**REQUIREMENT**
Print exactly the lines below between the line holding "destruct (find_flight db (ff_flight_id" and the line holding "destruct (sel_travel_credit_id sel)", inclusive, and nothing more.
━━━━━ INPUT FOR THIS TASK
Lemma get_snapshot_rows db sn credit :
  get_snapshot db sel = Ok (sn, credit) ->
  exists seg r f fc ff tf tc, SnapshotRows db seg r f fc ff tf tc credit /\
    sn = make_snapshot seg r f fc ff tf tc (Z.of_nat (length (passengers_of db (r_id r)))).
Proof.
  unfold get_snapshot, transaction, _snapshot, _target, not_none, lock_if. tx_unfold.
  destruct (find_segment db (sel_segment_id sel)) as [seg|] eqn:Hseg; cbn; [|done].
  destruct (find_fare db _ _) as [ff|] eqn:Hff; cbn; [|done].
  destruct (find_reservation db _) as [r|] eqn:Hr; cbn; [|done].
  destruct (find_flight db (rs_flight_id seg)) as [f|] eqn:Hf; cbn; [|done].
  destruct (find_fare_class db (rs_fare_class_id seg)) as [fc|] eqn:Hfc; cbn; [|done].
  destruct (find_flight db (ff_flight_id ff)) as [tf|] eqn:Htf; cbn; [|done].
  destruct (find_fare_class db (ff_fare_class_id ff)) as [tc|] eqn:Htc; cbn; [|done].
  destruct (sel_travel_credit_id sel) as [id|] eqn:Hid; cbn.
  - destruct (find_credit db id) as [c|] eqn:Hc; cbn; [|done]. intros [= <- <-].
    exists seg, r, f, fc, ff, tf, tc. split; [|done]. split; try done. rewrite Hid. eauto.
  - intros [= <- <-]. exists seg, r, f, fc, ff, tf, tc. split; [|done]. split; try done.
    by rewrite Hid.
Qed.
End Snapshot.

(** * Row facts from the schema's keys *)

Lemma find_segment_id db id seg : find_segment db id = Some seg -> rs_id seg = id.
Proof. intros [_ ?]%scalar_Some. by apply N.eqb_eq. Qed.
Lemma find_reservation_id db id r : find_reservation db id = Some r -> r_id r = id.
Proof. intros [_ ?]%scalar_Some. by apply N.eqb_eq. Qed.
Lemma find_credit_id db id c : find_credit db id = Some c -> tc_id c = id.
Proof. intros [_ ?]%scalar_Some. by apply N.eqb_eq. Qed.
Lemma is_fare_iff fl fc ff :
  is_fare fl fc ff = true <-> ff_flight_id ff = fl /\ ff_fare_class_id ff = fc.
Proof. unfold is_fare. by autorewrite with py_bool. Qed.
Lemma find_fare_key db fl fc ff :
  find_fare db fl fc = Some ff -> ff_flight_id ff = fl /\ ff_fare_class_id ff = fc.
Proof. intros [_ ?]%scalar_Some. by apply is_fare_iff. Qed.

#[export] Hint Resolve find_segment_id find_reservation_id find_credit_id find_fare_key : py.

(** * What [execute] does *)

Lemma target_run sel lock db held ff :
  find_fare db (sel_new_flight_id sel) (sel_new_fare_class_id sel) = Some ff ->
  _target sel lock (mkTx db held) =
  Ok (mkTargetRow ff (find_flight db (ff_flight_id ff)) (find_fare_class db (ff_fare_class_id ff)),
      mkTx db (if lock then acquire (LFare (ff_flight_id ff) (ff_fare_class_id ff)) held else held)).
Proof. intros Hff. unfold _target. tx_unfold. rewrite Hff. by destruct lock. Qed.

Fixpoint acquire_fares (db : DB) (keys : list (UUID * UUID)) (held : list RowLock) : list RowLock :=
  match keys with
  | [] => held
  | k :: keys' =>
      acquire_fares db keys'
        (match find_fare db k.1 k.2 with Some _ => acquire (LFare k.1 k.2) held | None => held end)
  end.

Lemma for_each_lock_fare keys tx :
  for_each lock_fare keys tx = Ok (tt, mkTx (tx_db tx) (acquire_fares (tx_db tx) keys (tx_locks tx))).
Proof.
  revert tx. induction keys as [|k keys IH]; intros [db held]; [done|].
  cbn [for_each acquire_fares tx_db tx_locks].
  rewrite txm_bind_eq. unfold lock_fare at 1. tx_unfold.
  destruct (find_fare db k.1 k.2); cbn; apply IH.
Qed.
━━━━━━━━━━
**RESPONSE TO THE EXERCISE**
  destruct (find_flight db (ff_flight_id ff)) as [tf|] eqn:Htf; cbn; [|done].
  destruct (find_fare_class db (ff_fare_class_id ff)) as [tc|] eqn:Htc; cbn; [|done].
  destruct (sel_travel_credit_id sel) as [id|] eqn:Hid; cbn.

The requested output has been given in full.